Plus it is easy to store, share and send images, and each exposure is practically free. While sightseeing in Russia in early September, I took more than 1,500 pictures, as well as many videos. I shudder to think what that would have cost me in film and processing. Then I consider the dearth of high-quality, affordable film processing and the challenges that arise when storing thousands of negatives and slides. At this point, all my nostalgia for film goes away.
For sheer image quality, I think if I purchased a medium-format camera with top-quality lenses, I might get somewhat better image quality than digital. However, I don't believe the slight difference would be worth all the extra trouble and expense. I still might buy another film camera someday, but it is clear to me why digital has taken over.

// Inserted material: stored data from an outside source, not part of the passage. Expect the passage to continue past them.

(** X13: a second call of [DefineObjectMaterials] makes the list two
    entries longer again, yet no lookup changes: whatever [FindMaterial]
    returned for a tag after the first call it returns after the second. *)
Theorem DefineObjectMaterials_again s s1 s2 :
  DefineObjectMaterials s = Done tt s1 ->
  DefineObjectMaterials s1 = Done tt s2 ->
  length (m_objectMaterials s2) = (length (m_objectMaterials s) + 4)%nat /\
  forall tag0 material r,
    FindMaterial tag0 material s1 = Done r s1 ->
    FindMaterial tag0 material s2 = Done r s2.
Proof.
  rewrite !DefineObjectMaterials_run. intros H1 H2.
  injection H1 as <-. injection H2 as <-.
  cbn [set_objectMaterials m_objectMaterials]. split.
  - rewrite !length_app. cbn [length]. lia.
  - intros tag0 material r. rewrite !FindMaterial_run.
    cbn [set_objectMaterials m_objectMaterials].
    intros Hr. injection Hr as <-. f_equal.
    rewrite (first_material_app tag0 (_ ++ _)).
    destruct ((m_objectMaterials s ++ [cementMaterial; plasticMaterial])
                ++ [cementMaterial; plasticMaterial])%list eqn:Happ2;
      [by destruct (m_objectMaterials s)|].
    destruct (m_objectMaterials s ++ [cementMaterial; plasticMaterial])%list
      eqn:Happ1; [by destruct (m_objectMaterials s)|].
    f_equal. rewrite <- Happ1, first_material_app.
    destruct (first_material tag0 (m_objectMaterials s)); [reflexivity|].
    unfold first_material.
    cbn [find material_tag cementMaterial plasticMaterial].
    destruct (String.eqb "cement" tag0); [reflexivity|].
    by destruct (String.eqb "plastic" tag0).
Qed.

Lemma DefineObjectMaterials_again_witness :
  length (m_objectMaterials
            (state_after DefineObjectMaterials sample_state_materials))
    = (length (m_objectMaterials sample_state) + 4)%nat /\
  forall tag0 material r,
    FindMaterial tag0 material sample_state_materials
      = Done r sample_state_materials ->
    FindMaterial tag0 material
      (state_after DefineObjectMaterials sample_state_materials)
      = Done r (state_after DefineObjectMaterials sample_state_materials).
Proof.
  apply (DefineObjectMaterials_again sample_state).
  - vm_compute. reflexivity.
  - vm_compute. reflexivity.
Defined.

(** ** Rendering without a shader manager *)

Lemma bind_Undefined {A B} (m : M A) (k : A -> M B) s u :
  m s = Undefined u -> (m ≫= k) s = Undefined u.
Proof. intros H. unfold mbind, M_bind. by rewrite H. Qed.

Lemma exec_null c es s :
  m_pShaderManager s = NULL ->
  m_objectMaterials s = [] ->
  exec c (replay es s) = Done tt (replay (es ++ call_draws c) s).
Proof.
  intros Hp Hm.
  destruct (replay_frame es s) as (Hp' & _ & _ & Hmats & _).
  destruct c; cbn [exec call_draws]; rewrite ?app_nil_r.
  - unfold SetTransformations.
    erewrite bind_Done by reflexivity. by rewrite Hp', Hp.
  - unfold SetShaderColor.
    erewrite bind_Done by reflexivity. by rewrite Hp', Hp.
  - unfold SetShaderTexture.
    erewrite bind_Done by reflexivity. by rewrite Hp', Hp.
  - unfold SetTextureUVScale.
    erewrite bind_Done by reflexivity. by rewrite Hp', Hp.
  - unfold SetShaderMaterial.
    erewrite bind_Done by reflexivity. by rewrite Hmats, Hm.
  - unfold DrawMeshCall. by apply emit_replay.
Qed.

Lemma run_null body : forall es s,
  m_pShaderManager s = NULL ->
  m_objectMaterials s = [] ->
  run body (replay es s) =
  Done tt (replay (es ++ map DrawMesh (body_draw_calls body)) s).
Proof.
  induction body as [|c body IH]; intros es s Hp Hm; cbn [run].
  - cbn. by rewrite app_nil_r.
  - erewrite bind_Done by (by apply exec_null).
    rewrite IH by assumption. rewrite <- app_assoc.
    by destruct c.
Qed.

Lemma uniforms_replay_draws meshes s :
  uniforms (replay (map DrawMesh meshes) s) = uniforms s.
Proof.
  revert s. induction meshes as [|m meshes IH]; intros s; [reflexivity|].
  cbn [map replay foldl].
  fold (replay (map DrawMesh meshes) (replay_event s (DrawMesh m))).
  by rewrite IH.
Qed.

(** X14: [RenderScene] on a null shader manager.  While no material is
    defined every shader call is skipped: the 88 draw calls are issued and
    no uniform is written.  Once a material is defined the first
    [SetShaderMaterial], the one for the plane, goes through the null
    pointer, before anything is drawn. *)
Theorem RenderScene_null_shader_manager off ks s :
  m_pShaderManager s = NULL ->
  match m_objectMaterials s with
  | [] =>
      exists s',
        run (RenderScene off ks) s = Done tt s' /\
        trace s' = (trace s ++ map DrawMesh scene_draw_calls)%list /\
        uniforms s' = uniforms s
  | _ => run (RenderScene off ks) s = Undefined NullShaderManager
  end.
Proof.
  intros Hp. destruct (m_objectMaterials s) as [|m mats] eqn:Hm.
  - eexists. split; [exact (run_null _ [] s Hp Hm)|].
    cbn [app]. rewrite trace_replay, uniforms_replay_draws.
    split; [|reflexivity]. apply f_equal. vm_compute. reflexivity.
  - unfold RenderScene. cbn [app run].
    erewrite bind_Done; cycle 1.
    { cbn [exec]. unfold SetTransformations. erewrite bind_Done by reflexivity.
      rewrite Hp. reflexivity. }
    erewrite bind_Done; cycle 1.
    { cbn [exec]. unfold SetShaderTexture. erewrite bind_Done by reflexivity.
      rewrite Hp. reflexivity. }
    apply bind_Undefined. cbn [exec].
    unfold SetShaderMaterial, FindMaterial.
    erewrite bind_Done by reflexivity. rewrite Hm.
    cbn [length Nat.ltb Nat.leb].
    erewrite bind_Done;
      [| erewrite bind_Done by reflexivity; rewrite Hm; reflexivity ].
    unfold setVec3Value, shader_set, mbind, M_bind, get. by rewrite Hp.
Qed.

Lemma RenderScene_null_shader_manager_witness :
  run (RenderScene sample_offset sample_keyScale) sample_state_null_materials
    = Undefined NullShaderManager /\
  exists s',
    run (RenderScene sample_offset sample_keyScale) sample_state_null
      = Done tt s' /\
    trace s' = (trace sample_state_null ++ map DrawMesh scene_draw_calls)%list /\
    uniforms s' = uniforms sample_state_null.
Proof.
  split.
  - exact (RenderScene_null_shader_manager sample_offset sample_keyScale
             sample_state_null_materials eq_refl).
  - exact (RenderScene_null_shader_manager sample_offset sample_keyScale
             sample_state_null eq_refl).
Defined.

(** ** Preparing the scene *)

Lemma replay_frame_files es s :
  image_files (replay es s) = image_files s /\
  working_directory (replay es s) = working_directory s.
Proof.
  revert s. induction es as [|e es IH]; intros s; cbn [replay foldl].
  - done.
  - fold (replay es (replay_event s e)).
    destruct (IH (replay_event s e)) as (-> & ->).
    by destruct e.
Qed.

(** One load, with room for it: the result says whether the file decoded
    to three or four channels, and only then a slot is filled. *)
Lemma CreateGLTexture_step filename tag0 s :
  slot_in_bounds s ->
  exists s' name,
    CreateGLTexture filename tag0 s
      = Done (decodes_supported s filename) s' /\
    same_surroundings s s' /\
    m_textureIDs s' =
      loaded_into (decodes_supported s filename) (m_loadedTextures s)
        {| ID := name; tag := tag0 |} (m_textureIDs s) /\
    m_loadedTextures s' =
      (m_loadedTextures s + Z.b2z (decodes_supported s filename))%Z.
Proof.
  intros Hin. destruct (decodes_supported s filename) eqn:Hdec.
  - destruct (decodes_supported_true _ _ Hdec) as (img & Himg & Hch).
    destruct (CreateGLTexture_accepts_gl filename tag0 s img Himg Hch Hin)
      as (s' & before & Hrun & Hsame & _).
    destruct (CreateGLTexture_true_inv _ _ _ _ Hrun) as (_ & Harr & Hn).
    exists s', (gl_next_name (gl s)). split; [exact Hrun|].
    split; [exact Hsame|]. split; [exact Harr|]. exact Hn.
  - unfold decodes_supported in Hdec.
    destruct (image_files s !! filename) as [img|] eqn:Himg.
    + apply orb_false_iff in Hdec as [H3 H4].
      apply Z.eqb_neq in H3, H4.
      destruct (CreateGLTexture_unsupported_gl filename tag0 s img Himg H3 H4)
        as (s' & delta & Hrun & Hsame & Harr & Hn & _).
      exists s', 0%N. split; [exact Hrun|]. split; [exact Hsame|].
      split; [exact Harr|]. rewrite Hn. cbn. lia.
    + destruct (CreateGLTexture_undecoded_gl filename tag0 s Himg)
        as (s' & Hrun & Hsame & Harr & Hn & _).
      exists s', 0%N. split; [exact Hrun|]. split; [exact Hsame|].
      split; [exact Harr|]. rewrite Hn. cbn. lia.
Qed.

While I am on the subject, a reader wrote to me asking if I thought prints from the Sigma DP2 Quattro and its Foveon sensor would look better then prints from his Canon Digital Rebel. The files from the Sigma are too big to e-mail, so I sent him a few via the Dropsend file transfer service so he could print them and judge for himself. He made 13-by-19-inch prints and thought they were better than anything he had made before, which helps validate Sigma's claims for their sensor technology. It still may not be the right camera for everyone, but it definitely produces excellent image quality under the right conditions.